The study shows that AVP that renders vehicles more intelligent can promote vehicle sales, cut down 30% operating cost for parking lots, reduce 10% invalid traffic time in parking lots, and save 10-15 minutes in vehicle pick-up and returning.

The AVP market accommodates large numbers of players which mainly provide three technology solutions: single vehicle intelligence, parking lot intelligence, and vehicle-parking lot cooperation. Of them, single vehicle intelligence primarily supplied by Baidu and ZongMu Technology are most often used by OEMs. In September 2020, at Auto China, the full-size E-HS9 SUV BEV of New Hongqi started pre-sale. This model packs AVP system from ZongMu Technology.

Baidu is a typical provider of AVP single vehicle intelligence solutions. The firm has planned the implementation route for AVP system from short distance to long distance, from easy to difficult. The memory parking (Home-AVP) is the first one to be landed.

Home-AVP: memory parking. From elevator to parking spot, learn one time; users summon or return cars outside using their mobile phones, and their cars can drive themselves;

Public-AVP: from any pick-up or drop-off point in the parking lot, users park their cars anywhere in the parking lot, and the cars will automatically find a parking space; the summoned cars will drive themselves to the place designated by users;

Urban-AVP: from pick-up or drop-off point at most 1km away from the parking space to the parking space, users can summon or return their cars at their will, and the cars will drive themselves.

Bosch is a typical parking lot intelligence solution provider. Together with Mercedes-Benz and the parking lot operator Apcoa, Bosch has deployed a set of AVP system for trial commercial operation at the car park P6 at Stuttgar Airport.

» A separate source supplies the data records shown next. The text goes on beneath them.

(* ===== verification/Gateway.v ===== *)
(** The way into the /v1 API: who a request is (better-auth-session.resolver.ts with the hooks of
    better-auth-device-session-lifetime.plugin.ts), the proof it has to carry and the account it acts for
    (api/shared/require-authentication.ts, api/customer/require-dpop-only.ts), and the guards behind it
    (require-fresh-authentication.ts, require-staff-role.ts).

    Better Auth's getSession and findSession are parameters. *)

From Stdlib Require Import Ascii String.
From S2P Require Import Prelude JsString DateTime IntakePolicy Db AuthDb AuthDevice AuthSessions Dpop.

Module Gateway.
Import AuthDb AuthSessions Dpop.

(** ** Requests *)

Inductive HeaderValue := absent | one (v : string) | many (vs : list string).

Record Request := mkRequest {
  rq_method : string; rq_originalUrl : string; rq_dpop : HeaderValue; rq_authorization : option string;
  rq_cookie : option string }.

Definition readDpopHeader (r : Request) : option string := match rq_dpop r with one v => Some v | _ => None end.
Definition readBearerToken (r : Request) : option string := bearer_of (rq_authorization r).

(** ** Better Auth's session reads *)

Record Found := mkFound { f_session : BaSession.t; f_user : User.t }.

(** What a get-session call did: its answer, the session it put on the request context, and the rows it left. *)
Record SessionRead := mkSessionRead { sr_returned : option Found; sr_stored : option Found; sr_rows : list BaSession.t }.

Class SessionApi := {
  findSession : string → auth → option Found;
  getSession : (string → option Found) → Request → Z → list BaSession.t → SessionRead }.

(** The columns Better Auth's refresh of a session leaves alone *)
Definition same_session (x y : BaSession.t) : Prop :=
  BaSession.id x = BaSession.id y ∧ BaSession.token x = BaSession.token y ∧ BaSession.userId x = BaSession.userId y ∧
  BaSession.dpopJkt x = BaSession.dpopJkt y ∧ BaSession.authenticationLevel x = BaSession.authenticationLevel y ∧
  BaSession.createdAt x = BaSession.createdAt y.

(** Documented behaviour: findSession answers a stored session with its user; getSession answers a session the lookup
    it is given found and that has not expired by then, and apart from ending sessions it only refreshes the times of one whose
    refresh is not skipped, as the device plugin asks for the sessions it limits. *)
Class SessionApiLaws (A : SessionApi) : Prop := {
  findSession_spec tok s f : findSession tok s = Some f →
    In (f_session f) (sessions s) ∧ In (f_user f) (users s) ∧ BaSession.token (f_session f) = tok ∧
    User.id (f_user f) = BaSession.userId (f_session f);
  getSession_stored find r t l f : sr_stored (getSession find r t l) = Some f → ∃ tok, find tok = Some f;
  getSession_returned find r t l f : sr_returned (getSession find r t l) = Some f →
    ∃ f0, sr_stored (getSession find r t l) = Some f0 ∧ f_user f = f_user f0 ∧
      same_session (f_session f) (f_session f0) ∧ t ≤ BaSession.expiresAt (f_session f0);
  getSession_rows find r t l x : In x (sr_rows (getSession find r t l)) →
    ∃ y, In y l ∧ same_session x y ∧ (is_device_session y = true → x = y) }.

Section Resolver.
Context `{A : SessionApi} `{I : InternalAdapter}.

(** The wrapped findSession *)
Definition limited (found : option Found) (now : Z) : option Found :=
  match found with
  | Some f => (λ x, mkFound x (f_user f)) <$> applyDeviceSessionLimits (Some (f_session f)) now
  | None => None
  end.

Definition reauthRequiredError : error := AppError "REAUTH_REQUIRED" 401 [].

(** The after-hook on /get-session *)
Definition get_session_after (r : SessionRead) (now : Z) : io gate (option Found) :=
  match sr_stored r with
  | Some f =>
      if negb (is_device_session (f_session f)) then ret (sr_returned r)
      else
      match session_verdict (f_session f) now, sr_returned r with
      | verdict_active _ _, Some _ => ret (sr_returned r)
      | _, _ => λ g,
          (Err reauthRequiredError,
           set_auth (set_sessions (deleteSession (BaSession.token (f_session f)) (sessions (g_auth g))) (g_auth g)) g)
      end
  | None => ret (sr_returned r)
  end.

Definition get_session (rq : Request) (now : Z) : io gate (option Found) := λ g,
  let s := g_auth g in
  let r := getSession (λ tok, limited (findSession tok s) now) rq now (sessions s) in
  get_session_after r now (set_auth (set_sessions (sr_rows r) s) g).

Record AuthenticatedIdentity := mkIdentity {
  betterAuthUserId : string; providerSessionId : string; population : string; dpopJkt : option string;
  sessionCreatedAt : Z; authenticationLevel : string }.

Definition level_accepted (allowPendingOAuth : bool) (level : string) : bool :=
  bool_decide (level = "staff_passkey") || bool_decide (level = DEVICE_SESSION_AUTHENTICATION_LEVEL) ||
  (allowPendingOAuth && bool_decide (level = "oauth_pending")).

Definition identify (allowPendingOAuth : bool) (f : Found) : option AuthenticatedIdentity :=
  if negb (bool_decide (User.disabledAt (f_user f) = None)) || negb (bool_decide (User.recoveryRequiredAt (f_user f) = None))
  then None
  else if negb (level_accepted allowPendingOAuth (BaSession.authenticationLevel (f_session f))) then None
  else Some (mkIdentity (User.id (f_user f)) (BaSession.id (f_session f))
               (if bool_decide (User.population (f_user f) = "staff_partner") then "staff_partner" else "customer")
               (BaSession.dpopJkt (f_session f)) (BaSession.createdAt (f_session f))
               (BaSession.authenticationLevel (f_session f))).

Definition resolve (allowPendingOAuth : bool) (rq : Request) (now : Z) : io gate (option AuthenticatedIdentity) :=
  await found := get_session rq now in
  ret (found ≫= identify allowPendingOAuth).

(** UPDATE auth_session SET dpopJkt WHERE id *)
Definition set_key (jkt : string) (x : BaSession.t) : BaSession.t :=
  BaSession.mk (BaSession.id x) (BaSession.token x) (BaSession.userId x) (Some jkt)
    (BaSession.authenticationLevel x) (BaSession.createdAt x) (BaSession.updatedAt x) (BaSession.expiresAt x).

Definition bindDpopKey (providerSessionId jkt : string) : io gate unit := λ g,
  let s := g_auth g in
  (Ok tt, set_auth (set_sessions (update_where (by_id BaSession.id providerSessionId) (set_key jkt) (sessions s)) s) g).

(** PrismaSessionMirror.recordActivity *)
Definition mirror_recordActivity (betterAuthSessionId : string) (seenAt : Z) (idleExpiresAt : option Z) (s : auth) : auth :=
  set_mirror (update_where
    (λ m, bool_decide (MirrorSession.betterAuthSessionId m = Some betterAuthSessionId) && bool_decide (MirrorSession.revokedAt m = None))
    (MirrorSession.set_activity seenAt idleExpiresAt) (mirror s)) s.

(** What may go wrong on the way of one request: the limiter's refusal, a failing activity write, a failing mirror. *)
Record Weather := mkWeather { w_limiter : option error; w_activity : bool; w_mirror : bool }.

Definition write_mirror (w : Weather) (f : auth → auth) : io gate unit := λ g,
  (Ok tt, if w_mirror w then g else set_auth (f (g_auth g)) g).

Definition resolver_recordActivity (w : Weather) (x : AuthenticatedIdentity) (now : Z) : io gate unit :=
  if negb (bool_decide (authenticationLevel x = DEVICE_SESSION_AUTHENTICATION_LEVEL))
  then write_mirror w (mirror_recordActivity (providerSessionId x) now None)
  else if w_activity w then throw (Thrown "auth_session") else λ g,
  let s := g_auth g in
  let updated := exists_row (records_activity (providerSessionId x) now) (sessions s) in
  let g' := set_auth (set_sessions (recordActivity (providerSessionId x) now (sessions s)) s) g in
  if negb updated then (Ok tt, g')
  else match evaluateDeviceSessionLifetime (sessionCreatedAt x) now now with
       | verdict_active idleExpiresAt _ => write_mirror w (mirror_recordActivity (providerSessionId x) now (Some idleExpiresAt)) g'
       | verdict_expired _ => (Ok tt, g')
       end.

End Resolver.

(** ** requireAuthentication *)

Definition authentication_required : error := AppError "authentication.required" 401 [].
Definition account_mapping_missing : error := AppError "account.mapping_missing" 500 [].
Definition account_restricted : error := AppError "account.restricted" 403 [].

Record AuthContext := mkAuthContext {
  cx_accountId : string; cx_providerSessionId : string; cx_population : string; cx_sessionCreatedAt : Z;
  cx_authenticationLevel : string }.

(** The readings of the clock along a request *)
Record RequestMoments := mkRequestMoments { at_lookup : Z; at_proof : Moments; at_activity : Z }.

Section Middleware.
Context (J : DpopJose) `{A : SessionApi} `{I : InternalAdapter}.

Definition request_proof (o : DpopOptions) (rq : Request) : ProofInput :=
  mkProofInput (readDpopHeader rq) (rq_method rq) (buildHtu (baseUrl o) (rq_originalUrl rq)) (readBearerToken rq).

Definition enforceBoundSessionProof (rq : Request) (boundJkt : string) (dpop : option DpopOptions) (at_ : Moments) : io gate unit :=
  match dpop with
  | None => throw DpopProofMissingError
  | Some o =>
      await claims := lift (verifyDpopProof J (request_proof o rq) (at_verify at_)) in
      if negb (bool_decide (cl_jkt claims = boundJkt)) then throw DpopKeyMismatchError
      else
      await accepted := record_for_window (replayWindowSeconds o) claims (at_record at_) in
      if negb accepted then throw DpopReplayError else ret tt
  end.

Definition maybeBindUnboundSession (rq : Request) (x : AuthenticatedIdentity) (dpop : option DpopOptions) (at_ : Moments) : io gate unit :=
  match dpop, readDpopHeader rq with
  | Some o, Some _ =>
      match attempted (verifyDpopProof J (request_proof o rq) (at_verify at_)) with
      | None => ret tt
      | Some claims =>
          if negb (isPreCutover (phase1CutoverAt o) (sessionCreatedAt x)) then throw DpopKeyMismatchError
          else
          await accepted := record_for_window (replayWindowSeconds o) claims (at_record at_) in
          if negb accepted then ret tt else bindDpopKey (providerSessionId x) (cl_jkt claims)
      end
  | _, _ => ret tt
  end.

(** What the request must carry, by the session it has *)
Definition check_binding (rq : Request) (x : AuthenticatedIdentity) (dpop : option DpopOptions) (at_ : Moments) : io gate unit :=
  match dpopJkt x with
  | Some k => enforceBoundSessionProof rq k dpop at_
  | None => maybeBindUnboundSession rq x dpop at_
  end.

Definition active_account (x : AuthenticatedIdentity) : io gate Acct.t := λ g,
  match findByBetterAuthUserId (betterAuthUserId x) (g_auth g) with
  | None => (Err account_mapping_missing, g)
  | Some a => if negb (bool_decide (Acct.status a = acc_active)) then (Err account_restricted, g) else (Ok a, g)
  end.

Definition requireAuthentication (allowPendingOAuth : bool) (dpop : option DpopOptions) (w : Weather) (rq : Request)
    (at_ : RequestMoments) : io gate AuthContext :=
  await identity := resolve allowPendingOAuth rq (at_lookup at_) in
  match identity with
  | None => throw authentication_required
  | Some x =>
      await _ := check_binding rq x dpop (at_proof at_) in
      await account := active_account x in
      match w_limiter w with
      | Some e => throw e
      | None =>
          await _ := iocatch (resolver_recordActivity w x (at_activity at_)) (λ _, ret tt) in
          ret (mkAuthContext (Acct.id account) (providerSessionId x) (population x) (sessionCreatedAt x) (authenticationLevel x))
      end
  end.

(** ** requireDpopOnly *)

Definition first_value (h : HeaderValue) : option string :=
  match h with absent => None | one v => Some v | many vs => head vs end.

(** The key of the proof, kept as [response.locals.dpopJkt] *)
Definition requireDpopOnly (o : DpopOptions) (recordReplays : option bool) (rq : Request) (at_ : Moments) : io gate string :=
  await claims := lift (verifyDpopProof J
    (mkProofInput (first_value (rq_dpop rq)) (rq_method rq) (buildHtu (baseUrl o) (rq_originalUrl rq)) None) (at_verify at_)) in
  if bool_decide (recordReplays = Some false) then ret (cl_jkt claims)
  else
  await accepted := record_for_window (replayWindowSeconds o) claims (at_record at_) in
  if negb accepted then throw DpopReplayError else ret (cl_jkt claims).

End Middleware.

(** ** The guards behind it *)

Definition fresh_auth_required : error := AppError "authentication.fresh_auth_required" 403 [].
Definition missingContextError : error := AppError "authentication.context_missing" 500 [].
Definition staffForbiddenError : error := AppError "authorization.forbidden" 403 [].
Definition staff_mfa_required : error := AppError "authentication.staff_mfa_required" 403 [].

(** PrismaCustomerSessionRepository.hasFreshAuthentication *)
Definition hasFreshAuthentication (accountId providerSessionId : string) (freshAfter : Z) (s : auth) : bool :=
  exists_row (λ m, bool_decide (MirrorSession.accountId m = accountId) &&
    bool_decide (MirrorSession.betterAuthSessionId m = Some providerSessionId) &&
    bool_decide (MirrorSession.status m = "active") &&
    match MirrorSession.lastFreshAuthAt m with Some t => freshAfter <=? t | None => false end) (mirror s).

Definition requireFreshAuthentication (context : option AuthContext) (now : Z) (s : auth) : result unit :=
  match context with
  | None => Err fresh_auth_required
  | Some c =>
      if isFreshDeviceSession (mkSubject (cx_population c) (Some (cx_authenticationLevel c)) (Some (cx_sessionCreatedAt c))) now
      then Ok tt
      else if negb (hasFreshAuthentication (cx_accountId c) (cx_providerSessionId c) (now - FRESH_AUTH_WINDOW_MS) s)
      then Err fresh_auth_required else Ok tt
  end.

(** PrismaAccountRepository.hasActiveStaffRole and hasAnyActiveStaffRole *)
Definition hasActiveStaffRole (accountId role : string) (s : auth) : bool :=
  exists_row (λ r, bool_decide (StaffRole.accountId r = accountId) && bool_decide (StaffRole.role r = role) &&
                   bool_decide (StaffRole.revokedAt r = None)) (staffRoles s).
Definition hasAnyActiveStaffRole (accountId : string) (s : auth) : bool := has_active_role accountId s.

Definition getActivePartnerOrganizationId (accountId role : string) (s : auth) : option string :=
  find_row (λ r, bool_decide (StaffRole.accountId r = accountId) && bool_decide (StaffRole.role r = role) &&
                 bool_decide (StaffRole.revokedAt r = None)) (staffRoles s) ≫=
  (λ r, if bool_decide (role = "legal_partner") then StaffRole.legalPracticeId r else StaffRole.appraisalFirmId r).

Definition staff_guard (holds : AuthContext → bool) (context : option AuthContext) : result unit :=
  match context with
  | None => Err missingContextError
  | Some c => if bool_decide (cx_population c = "staff_partner") && holds c then Ok tt else Err staffForbiddenError
  end.

Definition requireAdminOperations (context : option AuthContext) (s : auth) : result unit :=
  staff_guard (λ c, hasActiveStaffRole (cx_accountId c) "admin_operations" s) context.
Definition requirePartnerRole (role : string) (context : option AuthContext) (s : auth) : result unit :=
  staff_guard (λ c, hasActiveStaffRole (cx_accountId c) role s) context.
Definition requireLegalPartner := requirePartnerRole "legal_partner".
Definition requireAppraisalPartner := requirePartnerRole "appraisal_partner".
Definition requireStaffIdentity (context : option AuthContext) (s : auth) : result unit :=
  staff_guard (λ c, hasAnyActiveStaffRole (cx_accountId c) s) context.

End Gateway.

Vehicle-parking lot cooperation solution providers are led by Huawei. The solution is the hardest one to be commercialized for it is difficult to coordinate multiple stakeholders involved (e.g., property companies, independent parking solution providers, OEMs, and mobility platform operators).

The General Technical Requirements of Automated Valet Parking Systems firstly defines parking lot standards.

In current stage, AVP standards are mainly formulated by associations. To fill the gaps in AVP industry standards in China and deal with the challenge of AVP compatible with multiple solutions, China-SAE and China Communications Industry Association introduced the General Technical Requirements of Automated Valet Parking Systems (T/CSAE156-2020) in December 2020.

The standard covers the three technology routes: single vehicle intelligence, parking lot intelligence and vehicle-parking lot cooperation. It has four parts of content: system definition, security application scenarios, general technical requirements of the system, and general technical requirements of testing.

The General Technical Requirements of Automated Valet Parking Systems defines levels of intelligent parking lots: P0, P1, P2, P3, P4 and P5.

According to the table above, P2 parking lots meet the conditions needed by AVP single vehicle intelligence; P4 parking lots are basically qualified for being AVP parking lots at the strong end; P3 parking lots meet the conditions of AVP parking lots at the weak end, with most CVIS solutions deployed in P3 parking lots.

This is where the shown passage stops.